Effect of Melatonin and Its Analogs on Tear Secretion.

Melatonin has been shown to enhance tear secretion associated with dinucleotide diadenosine tetraphosphate. This study investigated the isolated action of melatonin and its analogs, agomelatine, N-butanoyl-2-(2-methoxy-6H-isoindolo[2,1-a]indol-11-yl) ethanamine (IIK7), and 5-methoxycarbonylamino-N-cetyltryptamine (5-MCA-NAT) (10 µl at 100 µM), on tear secretion when applied topically in the rabbit cornea and its relationship with the melatonin MT1, MT2, and MT3/quinone reductase QR2 receptors. The results showed a significant increase in tear secretion, with a maximal effect at 60 minutes for the agonists (138.9% ± 6.5%, 128.9% ± 6.4%, and 120.0% ± 5.2%, respectively; P < 0.05; 100% control) but not for melatonin (101.6% ± 7.9%; P > 0.05).
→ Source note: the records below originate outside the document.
(** C15 Process exit reaches everything: after the exit notification of a
    process, no handle of any device that this process opened has a user
    mapping or a pinning left, so the address space goes away without locked
    pages or views in it; a creation notification changes nothing. *)
Theorem process_exit_releases_all `{!PoolLaws P} g p : loaded g →
  (∀ c w f, dv_contexts (TtProcessNotify false p (dg_state g)) !! c = Some w →
     f ∈ FileList w → CreatorProcess (file_ctx f w) = Some p → views_gone f w)
  ∧ TtProcessNotify true p (dg_state g) = dg_state g.
Proof.
  intros H%loaded_ok. split; [|done]. intros c w f Hw Hf Hc. unfold TtProcessNotify in Hw. cbn [dv_contexts] in Hw.
  destruct (notify_lookup (λ w, (process_notify_device p w).2) (g_TtDeviceList (dg_state g)) (dv_contexts (dg_state g)) c w)
    as (w0 & E & Ew); [apply (dk_nodup _ H) | apply (dk_contexts _ H) | exact Hw |].
  pose proof (reachable_inv _ (dk_worlds _ H c w0 E)) as [Hb Hh _].
  pose proof (process_notify_device_frame p w0) as Hfr. pose proof (exit_device p w0 Hb Hh f) as Hx. rewrite <- Ew in Hfr, Hx.
  rewrite (Hfr CFileList eq_refl : FileList w = FileList w0) in Hf.
  rewrite (Hfr FCreator eq_refl f : CreatorProcess (file_ctx f w) = CreatorProcess (file_ctx f w0)) in Hc. exact (Hx Hf Hc).
Qed.
End add.

(** ** Instances: one card is added and started, its handle 1 pins two pages; a
    second add fails at its last creation; the process exits. *)
Definition fw_ok (c : Creation) : NTSTATUS := STATUS_SUCCESS.
Definition fw_no_queue (c : Creation) : NTSTATUS :=
  match c with CrQueue => STATUS_INSUFFICIENT_RESOURCES | _ => STATUS_SUCCESS end.
Definition card_os : SimOS :=
  mkSim 0x10000 0%N [(RKernelTlb, 0x30408, 0xFFFFFFFF)]
    [(0x00, 0xB1401E52); (0x04, 0x00100006); (0x10, 0x4000000C + Z.shiftl 0x5000000C 64)] 100 STATUS_SUCCESS.
Definition memory (start len : Z) : option CmDescriptor * option CmDescriptor :=
  let d := Some (CmResourceTypeMemory start len) in (d, d).
Definition card_pnp : PnpInput := mkPnp true None 5 0 [memory 0x40000000 0x20000000; memory 0x50000000 0x100000].
Definition req_pin2 := io_req 1 IOCTL_TENSTORRENT_PIN_PAGES
  (le_encode 4 8 ++ le_encode 4 0 ++ le_encode 8 0x10000 ++ le_encode 8 0x2000) 32.
Lemma prepare_hw pnp w : hw_ok w → unheld w → hw_ok (TtEvtDevicePrepareHardware pnp w).2.
Proof.
  intros Hw [Hs Hb]. unfold TtEvtDevicePrepareHardware. unfold mbind at 1, st_bind at 1. cbn [fst snd].
  destruct (upd_bars_unmapped bars_zero w) as (H1 & H2 & H3); [by intros b [] | done | done |].
  revert H1 H2 H3. generalize (upd_bars bars_zero w).2. intros w1 H1 H2 H3. rewrite Hb in H3.
  unfold mbind at 1, st_bind at 1. cbn [fst snd].
  assert (∀ m : M (list Z), hw_ok (m w1).2 ∧ unmapped (m w1).2 →
    hw_ok ((upd_bars (λ b, foldl (correlate (m w1).1) b (pi_Resources pnp));; bh ← gets (IsBlackhole ∘ w_id);
            if (bh : bool) then prepare_blackhole else mret STATUS_SUCCESS) (m w1).2).2) as Hrest.
  { intros m. generalize (m w1). intros [v w2] [K1 K2]. cbn [fst snd] in *. unfold mbind, st_bind, gets. cbn [fst snd].
    destruct (upd_bars_unmapped (λ b, foldl (correlate v) b (pi_Resources pnp)) w2) as (K3 & K4 & _); [by intros; apply correlate_slots | done | done |].
    destruct ((IsBlackhole ∘ w_id) _); [by apply prepare_blackhole_hw | exact K3]. }
  apply (Hrest (if pi_BusInterface pnp then prepare_bus pnp else mret (replicate 6 0))).
  destruct (pi_BusInterface pnp); [by apply prepare_bus_hw | by split].
Qed.

Lemma drop_bus_hw w : hw_ok w → unmapped w →
  let m := valid ← gets BusInterfaceValid;
           when valid (emit (EvPut RsBusInterface);; modify (λ w, w <| BusInterfaceValid := false |>)) in
  hw_ok (m w).2 ∧ unheld (m w).2.
Proof.
  intros Hw Hs. cbv zeta. unfold gets, mbind, st_bind. cbn [fst snd]. destruct (BusInterfaceValid w) eqn:Hb; cbn [when snd]; [|by split].
  split; [|by split]. intros res Hr.
  change (ev_count res (EvPut RsBusInterface) + live res (w_trace w) = recorded res (w <| BusInterfaceValid := false |>)).
  rewrite (Hw res Hr). destruct res; try discriminate Hr; unfold recorded, ev_count; cbn [BusInterfaceValid];
    [rewrite decide_False by done; done | rewrite decide_True by done; by rewrite Hb].
Qed.

Lemma after_bind {A B} (m : M A) (k : A → M B) (Q : World → Prop) w :
  Steps HwSame m → (∀ a w', hw_ok w' → unmapped w' → Q (k a w').2) → hw_ok w → unmapped w → Q (mbind k m w).2.
Proof. intros Hm Hk Hw Hs. destruct (after_same m w Hm Hw Hs). by apply Hk. Qed.

Lemma release_hw w : hw_ok w → hw_ok (TtEvtDeviceReleaseHardware w).2 ∧ unheld (TtEvtDeviceReleaseHardware w).2.
Proof.
  intros Hw. unfold TtEvtDeviceReleaseHardware. rewrite bind_st.
  destruct (unmap_bars_hw w Hw) as (H1 & _ & H2). revert H1 H2. generalize (TtUnmapBlackholeBars w). intros [u w1] H1 H2.
  cbn [fst snd] in *. rewrite bind_st.
  destruct (upd_bars_unmapped bars_zero w1) as (H3 & H4 & _); [by intros b [] | done | done |].
  revert H3 H4. generalize (upd_bars bars_zero w1). intros [u' w2] H3 H4. cbn [fst snd] in *.
  set (Q := λ w : World, hw_ok w ∧ unheld w). apply (after_bind _ _ Q); [hw_walk | | done | done]. intros _ w3 ? ?.
  apply (after_bind _ _ Q); [unfold set_dma; hw_walk | | done | done]. intros _ w4 ? ?.
  apply (after_bind _ _ Q); [hw_walk | | done | done]. intros p w5 ? ?.
  apply (after_bind _ _ Q); [hw_walk | | done | done]. intros _ w6 ? ?. by apply (drop_bus_hw w6).
Qed.

(** ** Histories

    The framework starts a device only when it is stopped; everything else may
    happen at any time. *)
Inductive pnp_step : bool * World → bool * World → Prop :=
  | pnp_prepare w pnp : pnp_step (false, w) (true, (TtEvtDevicePrepareHardware pnp w).2)
  | pnp_release b w : pnp_step (b, w) (false, (TtEvtDeviceReleaseHardware w).2)
  | pnp_create b w r f s : pnp_step (b, w) (b, (TtEvtDeviceFileCreate r f s w).2)
  | pnp_request b w f r q : pnp_step (b, w) (b, (deliver f r q w).2)
  | pnp_close b w f : pnp_step (b, w) (b, (TtEvtFileCleanup f w).2)
  | pnp_process_exit b w p : pnp_step (b, w) (b, (process_notify_device p w).2)
  | pnp_d0_entry b w s : pnp_step (b, w) (b, (TtEvtDeviceD0Entry s w).2)
  | pnp_d0_exit b w s : pnp_step (b, w) (b, (TtEvtDeviceD0Exit s w).2)
  | pnp_surprise b w : pnp_step (b, w) (b, (TtEvtDeviceSurpriseRemoval w).2)
  | pnp_pldr b w : pnp_step (b, w) (b, (TtPldrWorkItem w).2)
  | pnp_environment b w w' : Frame [COs; CProcess; CWaitQueue] w w' → pnp_step (b, w) (b, w').

Definition pnp_ok (x : bool * World) : Prop := hw_ok x.2 ∧ (x.1 = false → unheld x.2).

Lemma pnp_same b w w' : HwSame w w' → pnp_ok (b, w) → pnp_ok (b, w').
Proof. intros H [H1 H2]. split; [by apply (hw_same_ok w) | intros Hb; by apply (hw_same_unheld w); [|apply H2]]. Qed.

Lemma pnp_intro b w : hw_ok w → (b = false → unheld w) → pnp_ok (b, w).
Proof. by split. Qed.
Lemma pnp_started pnp w : pnp_ok (false, w) → pnp_ok (true, (TtEvtDevicePrepareHardware pnp w).2).
Proof. intros [H1 H2]. apply pnp_intro; [exact (prepare_hw pnp w H1 (H2 eq_refl)) | discriminate]. Qed.
Lemma pnp_stopped b w : pnp_ok (b, w) → pnp_ok (false, (TtEvtDeviceReleaseHardware w).2).
Proof. intros [H1 _]. destruct (release_hw w H1) as [K1 K2]. apply pnp_intro; [exact K1 | intros _; exact K2]. Qed.

Lemma pnp_step_ok x y : pnp_step x y → pnp_ok x → pnp_ok y.
Proof.
  intros [w pnp|b w|b w r f s|b w f r q|b w f|b w p|b w s|b w s|b w|b w|b w w' Hf] Hx.
  3-10: match goal with |- pnp_ok (?c, (?m ?v).2) => assert (Steps HwSame m) as Hm;
      [hw_walk | exact (pnp_same c v _ (Hm v) Hx)] end.
  - exact (pnp_started pnp w Hx).
  - exact (pnp_stopped b w Hx).
  - apply (pnp_same b w); [|done]. split_and!.
    + intros r. by rewrite (Hf CBars eq_refl : w_bars _ = w_bars _).
    + exact (Hf CBus eq_refl).
    + intros res _. by rewrite (Hf CTrace eq_refl : w_trace _ = w_trace _).
Qed.

(** C14 Start and stop are balanced: from a new device on, under any history in
    which the framework starts the device only when it is stopped (requests,
    resets, removal, failed starts and the rest in any order), the kernel
    mappings of the BARs and the bus interface that the driver holds are
    exactly those its context records, each at most once and with the length
    it will be unmapped with, and whenever the device is stopped it holds none. *)
Theorem start_stop_balanced w0 b w :
  w_trace w0 = [] → unheld w0 → rtc pnp_step (false, w0) (b, w) →
  (∀ res, hw_resource res = true → live res (w_trace w) = recorded res w)
  ∧ (b = false → ∀ res, hw_resource res = true → live res (w_trace w) = 0).
Proof.
  intros Ht Hu Hr. assert (pnp_ok (false, w0)) as H0.
  { split; [|done]. intros res Hres. cbn [snd]. rewrite Ht. destruct Hu as [Hs Hb].
    destruct res; try discriminate Hres; unfold recorded; [by rewrite Hs | by rewrite Hb]. }
  assert (pnp_ok (b, w)) as [H1 H2] by (revert H0; induction Hr as [|x y z Hs _ IH]; [done|]; intros H0; by apply IH, (pnp_step_ok x)).
  split; [exact H1|]. intros Hb res Hres. destruct (H2 Hb) as [Hs Hbus]. change (live res (w_trace w)) with (live res (w_trace (b, w).2)). rewrite (H1 res Hres).
  destruct res; try discriminate Hres; unfold recorded; cbn [snd] in *; [by rewrite Hs | by rewrite Hbus].
Qed.
End startstop.

(** ** Instance: a card is started and stopped. *)
Lemma start_stop_balanced_witness :
  live RsBusInterface (w_trace dev1) = recorded RsBusInterface dev1
  ∧ recorded RsBusInterface dev1 = 1
  ∧ live RsBusInterface (w_trace (TtEvtDeviceReleaseHardware dev1).2) = 0.
Proof.
  assert (w_trace dev0 = []) as Ht by (vm_compute; reflexivity).
  assert (unheld dev0) as Hu by (split; [intros []; vm_compute; reflexivity | vm_compute; reflexivity]).
  assert (pnp_step (false, dev0) (true, dev1)) as H1 by (exact (pnp_prepare dev0 card_pnp)).
  assert (rtc pnp_step (false, dev0) (true, dev1)) as Hr by (exact (rtc_once _ _ H1)).
  assert (rtc pnp_step (false, dev0) (false, (TtEvtDeviceReleaseHardware dev1).2)) as Hr2.
  { exact (rtc_l _ _ _ _ H1 (rtc_once _ _ (pnp_release true dev1))). }
  split; [exact (proj1 (start_stop_balanced dev0 true dev1 Ht Hu Hr) RsBusInterface eq_refl)|].
  split; [vm_compute; reflexivity|].
  exact (proj2 (start_stop_balanced dev0 false _ Ht Hu Hr2) eq_refl RsBusInterface eq_refl).
Defined.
Agonist action was tested combined with the antagonists DH97 (MT2 selective), prazosin (MT3/QR2 inhibitor), and luzindole (nonselective MT membrane receptor) (10 µl at 100 µM). DH97 reversed the effect of agomelatine, IIK7, and 5-MCA-NAT up to 30.85% ± 7.6%,108% ± 7.2%, and 87.01% ± 7.6%, respectively (P < 0.05; 100% control). Luzindole antagonized agomelatine and 5-MCA-NAT up to 67.35% ± 7.6% and 92.12% ± 8%, respectively (P < 0.05). Prazosin only reversed 5-MCA-NAT action up to 84.2% ± 7.7% (P < 0.05). These results suggest different pathways for the agonists to act through MT membrane receptors. Therefore, agomelatine, IIK7, and 5-MCA-NAT act through MT membrane receptors as secretagogues of tear secretion, and these analogs could be considered excellent therapeutic candidates for dry eye treatment. SIGNIFICANCE STATEMENT: Currently, dry eye with aqueous deficit is treated by adding artificial tears palliatively. This study shows that topical installation of three melatonin analogs (agomelatine, IIK7, and 5-MCA-NAT), but not melatonin, in therapeutic doses in the rabbit cornea significantly increases tear production, acting through different melatonin membrane receptor subtypes. Therefore, this study suggests that melatoninergic compounds could be considered excellent therapeutic candidates for dry eye treatment and ocular surface diseases occurring with a reduction in tear production.